How many channels total do you need?


----------



## rockin (Sep 13, 2012)

Powered for HT I need 3. L, R, C. probably 75 w/p/c would do.


----------



## 2010hummerguy (Oct 7, 2009)

I'm selling the last 3 of my Rotels, 2 are 6 channel RB-976 (6x60 or 3x150), 1 is a 2x120 RB-980BX. $250 shipped each. Downsizing to a single 5-channel.


----------



## rockin (Sep 13, 2012)

Yea, that's not going to work for me. Doesn't really fit my pre amp needs unfortunately.


----------



## 2010hummerguy (Oct 7, 2009)

Wait what are you using for a preamp?


----------



## rockin (Sep 13, 2012)

Nothing. Mine is not going to work for this, so I need a new one that will. Something like the Yamaha rxv 1065, although hopefully a little cheaper.


----------



## 2010hummerguy (Oct 7, 2009)

Gotcha, so no longer going active?


----------



## rockin (Sep 13, 2012)

I am going active. 3 way stereo via my DC ONE.(4 way if you count the sub) Badly need to consolidate space and equipment here though. Instead of buying a dedicated pre amp for the stereo, I'll use an I.A. with low level zone 2 output to my stereo amp. My current I.A.does not feature a second zone output, so I have no way to control volume or disable the H.T. speakers running on the I.A. power.
Goal is one I.A. for H.T and stereo duty. 
(This will also allow me to eliminate one CD/DVD player from the mix as I'll be able to send any source to either my HT speakers via the internal amp, or my stereo speaker amp via zone 2)
With 2 totally seperate systems I need at least 2 CD/DVD players, one for each.


----------



## 2010hummerguy (Oct 7, 2009)

Hmmm okay, let me see if I've got this...the 2-channel speakers will be different than your HT speakers? What will you use for your active 3/4-way crossover?


----------



## rockin (Sep 13, 2012)

Yes, VERY different speakers for audio. Using Electrovoice DC ONE for processing, pictured in post on page 1. Here are some pics of the stereo speakers.
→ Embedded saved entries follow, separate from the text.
(** ** Ancestors *)

Record Iter := mkIter { iter_chain : option chain; iter_height : option Z }.

Definition yield_by_height db (it : Iter) : option Block * Iter :=
  match iter_height it with
  | None => (None, it)
  | Some current_height =>
      let item := read_block (iter_chain it) db (Height current_height) in
      let height := ok_option (height_previous current_height) in
      let keep := match iter_chain it, height with
                  | Some c, Some height => if contains_block_height (inner c) height then Some c else None
                  | _, _ => None
                  end in
      (item, mkIter keep height)
  end.
Definition iter_len (it : Iter) : Z := match iter_height it with Some height => height + 1 | None => 0 end.

(** [take(n)] and [collect()]: until the iterator returns nothing. *)
Fixpoint iter_take (n : nat) db (it : Iter) : list Block :=
  match n with
  | O => []
  | S n => match yield_by_height db it with
           | (Some b, it) => b :: iter_take n db it
           | (None, _) => []
           end
  end.

Definition any_ancestor_blocks s db (hash : bytes) : outcome Iter :=
  c ← find_chain s (fun chain => Ok (contains_block_hash (inner chain) hash));
  Ok (mkIter c (read_height_by_hash c db hash)).
Definition known_chain_ancestor_iter c db (hh : HashOrHeight) : Iter :=
  mkIter c match hh with Hash hash => read_height_by_hash c db hash | Height height => Some height end.

(** ** The median time of the next block *)

Definition calculate_median_time_past (relevant_chain : list Block) : outcome Z :=
  m ← median_time ((fun b => time (block_header b)) <$> relevant_chain);
  unwrap (u32_checked m).
Definition best_relevant_chain s db : res string (list Block) :=
  tip ← lift (read_best_tip s db);
  match tip : option (Z * bytes) with
  | None => Err "Zebra's state is empty, wait until it syncs to the chain tip"%string
  | Some (_, tip_hash) =>
      it ← lift (any_ancestor_blocks s db tip_hash);
      match iter_take POW_MEDIAN_BLOCK_SPAN db it with
      | [] => Err "missing genesis block, wait until it is committed"%string
      | chain => Ok chain
      end
  end.
Definition next_median_time_past s db : res string Z :=
  chain ← best_relevant_chain s db; lift (calculate_median_time_past chain).

(** * One chain of blocks *)

(** The hashes and blocks of one chain, of which the database has the first
    [n] and the snapshot those from [first] up to [top]. *)
Implicit Types (F : list (bytes * Block)).

Record db_view F (n : nat) db : Prop := {
  dv_length : (n <= length F)%nat;
  dv_hash : forall h, fdb_hash db h = fst <$> lookupZ (take n F) h;
  dv_height : forall hash h, fdb_height db hash = Some h <-> fst <$> lookupZ (take n F) h = Some hash;
  dv_block : forall h, fdb_block db (Height h) = snd <$> lookupZ (take n F) h;
  dv_header : forall h, fdb_block_header db (Height h) = (fun e => block_header e.2) <$> lookupZ (take n F) h;
  dv_tip : fdb_tip db = (fun e => (Z.of_nat n - 1, e.1)) <$> last (take n F)
}.
Record chain_view F (first top : nat) (c : chain) : Prop := {
  cv_bounds : (first < top <= length F)%nat;
  cv_get : forall h, (fun b => (cv_hash b, cv_block b)) <$> bt_get h (blocks (inner c))
                     = if (Z.of_nat first <=? h) && (h <? Z.of_nat top) then lookupZ F h else None;
  cv_by_hash : forall hash h, height_by_hash (inner c) !! hash = Some h
    <-> Z.of_nat first <= h < Z.of_nat top /\ fst <$> lookupZ F h = Some hash;
  cv_tip_height : non_finalized_tip_height (inner c) = Ok (Z.of_nat top - 1);
  cv_tip_hash : Ok (E := Empty_set) <$> (fst <$> F !! pred top) = Some (non_finalized_tip_hash (inner c))
}.
(** The chain connects to the database. *)
Definition view F (n first top : nat) c db : Prop :=
  NoDup F.*1 /\ Z.of_nat (length F) <= Height_MAX + 1 /\ db_view F n db
  /\ match c with
     | Some c => chain_view F first top c /\ (first <= n)%nat
     | None => top = n
     end.

(** What a query can find. *)
Definition known F (n top : nat) : list (bytes * Block) := take (top `max` n) F.

Lemma lookupZ_take {A} (l : list A) n h : lookupZ (take n l) h = if h <? Z.of_nat n then lookupZ l h else None.
Proof.
  unfold lookupZ. destruct (Z.ltb_spec h 0); [by destruct (h <? Z.of_nat n)|]. destruct (Z.ltb_spec h (Z.of_nat n)).
  - apply lookup_take_lt. lia.
  - apply lookup_take_ge. lia.
Qed.

Lemma view_bounds F n first top c db : view F n first top c db -> (top <= length F)%nat.
Proof. intros (_ & _ & D & Hc). destruct c; [destruct Hc as [C _]; apply C|]. rewrite Hc. apply D. Qed.

Lemma lookupZ_is_Some {A} (l : list A) h : is_Some (lookupZ l h) <-> 0 <= h < Z.of_nat (length l).
Proof.
  unfold lookupZ. destruct (Z.ltb_spec h 0).
  - split; [by intros []|lia].
  - rewrite lookup_lt_is_Some. lia.
Qed.

(** The chain first, then the database: the same entry wherever both have one. *)
Lemma view_read {X} (g : bytes * Block -> X) F n first top c db h :
  view F n first top c db ->
  option_or (c ← c; (fun b => g (cv_hash b, cv_block b)) <$> bt_get h (blocks (inner c))) (g <$> lookupZ (take n F) h)
  = g <$> lookupZ (known F n top) h.
Proof.
  intros (_ & _ & D & Hc). unfold known. rewrite !lookupZ_take.
  destruct c as [c|]; cbn [mbind option_bind]; cycle 1.
  { subst top. cbn [option_or]. by rewrite Nat.max_id. }
  destruct Hc as [C Hn].
  assert ((fun b => g (cv_hash b, cv_block b)) <$> bt_get h (blocks (inner c))
          = g <$> ((fun b => (cv_hash b, cv_block b)) <$> bt_get h (blocks (inner c)))) as ->
    by by rewrite <- option_fmap_compose.
  rewrite (cv_get _ _ _ _ C). pose proof (cv_bounds _ _ _ _ C).
  destruct (Z.leb_spec (Z.of_nat first) h), (Z.ltb_spec h (Z.of_nat top)), (Z.ltb_spec h (Z.of_nat n)),
    (Z.ltb_spec h (Z.of_nat (top `max` n))); cbn [andb fmap option_fmap option_map option_or]; try lia; try done.
  - by destruct (proj2 (lookupZ_is_Some F h)) as [e ->]; [lia|].
  - by destruct (lookupZ F h).
Qed.
Lemma view_hash F n first top c db h :
  view F n first top c db -> read_hash_by_height c db h = fst <$> lookupZ (known F n top) h.
Proof.
  intros V. rewrite <- (view_read fst _ _ _ _ _ _ _ V). unfold read_hash_by_height.
  by rewrite (dv_hash _ _ _ (proj1 (proj2 (proj2 V)))).
Qed.
Lemma view_block F n first top c db h :
  view F n first top c db -> read_block c db (Height h) = snd <$> lookupZ (known F n top) h.
Proof.
  intros V. rewrite <- (view_read snd _ _ _ _ _ _ _ V). unfold read_block.
  by rewrite (dv_block _ _ _ (proj1 (proj2 (proj2 V)))).
Qed.
Lemma view_header F n first top c db h :
  view F n first top c db -> read_block_header c db (Height h) = (fun e => block_header e.2) <$> lookupZ (known F n top) h.
Proof.
  intros V. rewrite <- (view_read (fun e => block_header e.2) _ _ _ _ _ _ _ V). unfold read_block_header.
  by rewrite (dv_header _ _ _ (proj1 (proj2 (proj2 V)))).
Qed.

(** The position of a hash in a list of hashes. *)
Definition index_of (hash : bytes) (l : list bytes) : option nat := fst <$> list_find (eq hash) l.
Lemma index_of_Some hash l i : NoDup l -> index_of hash l = Some i <-> l !! i = Some hash.
Proof.
  intros Hl. unfold index_of. split.
  - intros ([j x] & (Hj & <- & _)%list_find_Some & ->)%fmap_Some. done.
  - intros Hi. apply fmap_Some. exists (i, hash). split; [|done]. apply list_find_Some. split_and!; [done|done|].
    intros j y Hj Hlt ->. pose proof (NoDup_lookup _ _ _ _ Hl Hi Hj). lia.
Qed.

Lemma view_nodup F n first top c db : view F n first top c db -> NoDup (known F n top).*1.
Proof. intros (Hnd & _). unfold known. rewrite fmap_take. apply (sublist_NoDup _ F.*1); [done|apply sublist_take]. Qed.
There are a bunch of Integra receivers that fit the bill for me, except for their price tag. Anyone want to sell a used one???


----------



## rockin (Sep 13, 2012)

Basically I want an Onkyo Professional PR-SC886 with a little internal power for H.T. (don't need a 3rd zone, but it's one of the few pieces out there which includes a subwoofer output in the second and third zone)


----------



## 2010hummerguy (Oct 7, 2009)

Hmmm...so I guess I still don't understand...Your DC-One is feeding the IA? Or the other way around? Sorry I am so dense...but nice drivers in your DIY home speakers! Love my Esotars


----------



## rockin (Sep 13, 2012)

Nah, it's confusing. I should have done this before. Instead of Emotiva I went with an Outlaw Audio. Its made in the US not China, and does a little better at 4 ohms where I will be running it. Here's the flow chart.
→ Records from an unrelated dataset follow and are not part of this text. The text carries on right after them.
Lemma record_error_get t hash e : errors_bounded t -> error_get hash (parent_error_map (record_error t hash e)) = Some e.
Proof.
  unfold errors_bounded, record_error. cbn [parent_error_map with_errors]. intros Hb.
  destruct (Nat.ltb_spec PARENT_ERROR_MAP_LIMIT (length (error_insert hash e (parent_error_map t)))) as [Hl|];
    [|by rewrite error_insert_get, decide_True].
  destruct (parent_error_map t) as [|[k v] m]; cbn [error_insert] in *.
  { cbn [length] in Hl. assert (1 <= PARENT_ERROR_MAP_LIMIT)%nat by (apply Nat.leb_le; reflexivity). lia. }
  case_decide; cbn [length tail] in *; [lia|]. by rewrite error_insert_get, decide_True.
Qed.
(** A commit is rejected, or it changes the non-finalized state. *)
Lemma commit_child_inv t child rsp t' :
  commit_child t child = Ok (rsp, t') ->
  (exists e, rsp = Committed (inr e) /\ t' = record_error t (sv_hash child) e)
  \/ (rsp = Committed (inl (sv_hash child))
      /\ exists s h t1, validate_and_commit_non_finalized (finalized_state t) (non_finalized_state t) child = Ok s
         /\ update_latest_chain_channels (with_states t (finalized_state t) s (prev_finalized_note_commitment_trees t)) = Ok (h, t1)
         /\ finalize_past_reorg_limit (best_chain_blocks t1) t1 = Ok t').
Proof.
  unfold commit_child. intros ([s|e] & Hr & Hc)%bind_Ok_inv; [right|left].
  - apply bind_Ok_inv in Hc as ([h t1] & Hu & (t2 & Hf & [= <- <-])%bind_Ok_inv). split; [done|]. exists s, h, t1.
    split; [|done]. destruct (error_get _ _); [done|]. destruct (validate_and_commit_non_finalized _ _ _); by inversion Hr.
  - injection Hc as <- <-. by exists e.
Qed.
Lemma write_message_errors t msg rsp t' : errors_bounded t -> write_message t msg = Ok (rsp, t') -> errors_bounded t'.
Proof.
  intros Hb. assert (Hkeep : forall t1, parent_error_map t1 = parent_error_map t -> errors_bounded t1).
  { unfold errors_bounded. by intros t1 ->. }
  destruct msg as [child|hash|hash|hash]; cbn [write_message].
  - intros [(e & -> & ->)|(-> & s & h & t1 & _ & (_ & _ & _ & Eu)%update_channels_inv & Ef%reorg_loop_errors)]%commit_child_inv.
    + by apply record_error_bounded.
    + apply Hkeep. by rewrite Ef, Eu.
  - unfold crosslink_finalized. intros ([[l|] s] & _ & Hc)%bind_Ok_inv.
    + apply bind_Ok_inv in Hc as ([h t1] & (_ & _ & _ & Eu)%update_channels_inv & (t2 & [Er _]%crosslink_roots_inv & [= _ <-])%bind_Ok_inv).
      apply Hkeep. by rewrite Er, Eu.
    + case_match; by simplify_eq.
  - intros (r & _ & Hc)%bind_Ok_inv. destruct (match r with inl _ => _ | inr _ => _ end) as [x s].
    apply bind_Ok_inv in Hc as ([h t1] & (_ & _ & _ & Eu)%update_channels_inv & [= _ <-]). by apply Hkeep.
  - intros (r & _ & Hc)%bind_Ok_inv. destruct (match r with inl _ => _ | inr _ => _ end) as [x s].
    apply bind_Ok_inv in Hc as ([h t1] & (_ & _ & _ & Eu)%update_channels_inv & [= _ <-]). by apply Hkeep.
Qed.

(** The error map of the write task: no message makes it longer than its
    limit, a block that is rejected is in it, and a child of a block that is in
    it is rejected with the error of its parent, without any other change to
    the states. *)
Theorem rejected_parents t :
  errors_bounded t ->
  (forall msg rsp t', write_message t msg = Ok (rsp, t') -> errors_bounded t')
  /\ (forall child e t', write_message t (Commit child) = Ok (Committed (inr e), t') ->
        error_get (sv_hash child) (parent_error_map t') = Some e
        /\ finalized_state t' = finalized_state t /\ non_finalized_state t' = non_finalized_state t)
  /\ (forall child e, error_get (previous_block_hash (block_header (sv_block child))) (parent_error_map t) = Some e ->
        exists t', write_message t (Commit child) = Ok (Committed (inr e), t')).
Proof.
  intros Hb. split_and!.
  - intros msg rsp t'. by apply write_message_errors.
  - intros child e t' [(e' & [= <-] & ->)|[? _]]%commit_child_inv; [|done]. split; [by apply record_error_get|done].
  - intros child e He. cbn [write_message]. unfold commit_child. rewrite He. cbn [mbind res_bind]. by eexists.
Qed.

(** The write task stops when it is asked to invalidate or to reconsider
    a block while it has no non-finalized chain: the response is an error, and
    then the channels are updated with the tip of the best chain, which does
    not exist. *)
Theorem invalidate_without_chains_panics t hash :
  chain_set (non_finalized_state t) = [] ->
  invalidate_block (non_finalized_state t) hash = Err "block hash not found in any non-finalized chain"%string
  /\ write_message t (Invalidate hash) = Panic
  /\ (forall e, reconsider_block (non_finalized_state t) hash (zebra_db (finalized_state t)) = Err e ->
        write_message t (Reconsider hash) = Panic).
Proof.
  intros E. assert (Hi : invalidate_block (non_finalized_state t) hash = Err "block hash not found in any non-finalized chain"%string).
  { unfold invalidate_block, find_chain, chain_iter. by rewrite E. }
  split_and!; [done| |].
  - cbn [write_message]. rewrite Hi. cbn [try_res mbind res_bind]. by rewrite update_channels_empty.
  - intros e He. cbn [write_message]. rewrite He. cbn [try_res mbind res_bind]. by rewrite update_channels_empty.
Qed.
End WriteBlock.

(** ** Finality *)

Section Finality.
Context {SproutT SaplingT OrchardT HistoryT : Type}
  `{!NoteTree SproutT} `{!NoteTree SaplingT} `{!SubtreeTree SaplingT} `{!NoteTree OrchardT} `{!SubtreeTree OrchardT}
  `{!DefaultTree SproutT} `{!DefaultTree SaplingT} `{!DefaultTree OrchardT}
  `{!HistoryTreeOps HistoryT} `{!HistoryTreeHash HistoryT} `{!StoredHistory HistoryT}
  `{!ChainContext} `{!CommitmentOps} `{BuildProfile}.
Abbreviation finalized_db := (@FinalizedDb SproutT SaplingT OrchardT HistoryT).
Abbreviation task := (@WriteBlockWorkerTask SproutT SaplingT OrchardT HistoryT).
Implicit Types (t : task) (db : finalized_db) (hs : list bytes).

(** The hashes of the finalized blocks, from height 0. *)
Definition finalized_hashes db hs : Prop :=
  cf_hash_by_height (block_cf db) = imap (fun i hash => (Z.of_nat i, hash)) hs /\ Z.of_nat (length hs) <= Height_MAX + 1.

Lemma finalized_hashes_get db hs h : finalized_hashes db hs -> fdb_hash db h = lookupZ hs h.
Proof.
  intros [E _]. unfold fdb_hash. rewrite E. change (imap _ hs) with (imap (fun i hash => (0 + Z.of_nat i, id hash)) hs).
  rewrite bt_get_consecutive, Z.sub_0_r. by destruct (lookupZ hs h).
Qed.
Lemma finalized_hashes_next db hs b :
  finalized_hashes db hs -> assert_follows_tip db b = Ok tt ->
  fb_height b = Z.of_nat (length hs) /\ Z.of_nat (length hs) <= Height_MAX.
Proof.
  intros [E Hlen]. unfold assert_follows_tip, fdb_is_empty, fdb_tip_height, fdb_tip. rewrite E.
  destruct hs as [|hash hs _] using rev_ind.
  - cbn [imap]. intros ([] & _ & Hz%assert_Ok%Z.eqb_eq)%bind_Ok_inv. rewrite Height_MAX_value. cbn [length]. lia.
  - rewrite imap_app, last_app. cbn -[Z.of_nat]. rewrite Nat.add_0_r.
    destruct (imap _ hs ++ _) eqn:Ei; [by destruct (imap (fun i hash => (Z.of_nat i, hash)) hs)|]. clear Ei.
    rewrite length_app in *. cbn [length] in *. rewrite Height_MAX_value in *.
    rewrite height_add_diff_spec by width_lia. cbn [mbind res_bind].
    intros ([] & Hn%assert_Ok%bool_decide_eq_true & _)%bind_Ok_inv. destruct (in_range _ _ _) eqn:Er; [|done].
    injection Hn as <-. apply in_range_spec in Er. rewrite Height_MAX_value in Er. lia.
Qed.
Source> I.A. (TBD) > H.T. speakers from internal amp ~or~
Zone2 > DC ONE>Outlaw Audio AMP>Stereo speakers

I didn't know the best way to accomplish this, but if I can snag a receiver with a second zone w/ sub out, I'm pretty sure this is the best way to run separate speakers for music listening.


----------



## 2010hummerguy (Oct 7, 2009)

Ahaaaaa, that makes more sense. That Onkyo looks very nice but yeah, very very rare.


----------



## Guy (Feb 16, 2006)

I have that Onkyo pre pro if you are interested.
Original owner, have everything it came with from new including the rack mounts.

I Upgraded to the Yamaha CXA-5000, but in subwoofer control its a downgrade from the Onkyo. I certainly miss the XLR sub outs.


----------



## rockin (Sep 13, 2012)

Guy said:


> I have that Onkyo pre pro if you are interested.
> Original owner, have everything it came with from new including the rack mounts.
> 
> I Upgraded to the Yamaha CXA-5000, but in subwoofer control its a downgrade from the Onkyo. I certainly miss the XLR sub outs.


I'm negotiating on an Integra right now because it has internal power. If that fails and I can't find another Integra I can afford, I may take you up on that, however, the price will have to be less to buy the Onkyo AND one of Architect's amps than I can get an Integra receiver for.


----------



## rockin (Sep 13, 2012)

Well, scored the Integra and I'm so glad I attempted this. Soundstage is awesome, Blackwater by The Doobie Brothers is incredible. I'm a tweek, so I can't imagine getting this sound with a passive setup. I've T/A not only the two channels, but the individual drivers in the towers. Changed crossover points and slopes already and I'm sure I'll be tweeking them some more. Have some EQ ing left, but that's fun stuff.
I'm very happy I went this route and I'd recommend going the "prosumer" route to any audiophile, especially if you're adept at car audio and a tweek like me.


----------



## 2010hummerguy (Oct 7, 2009)

Nice, happy to hear you found the exact amp that you were looking for! That's a good feeling for sure


----------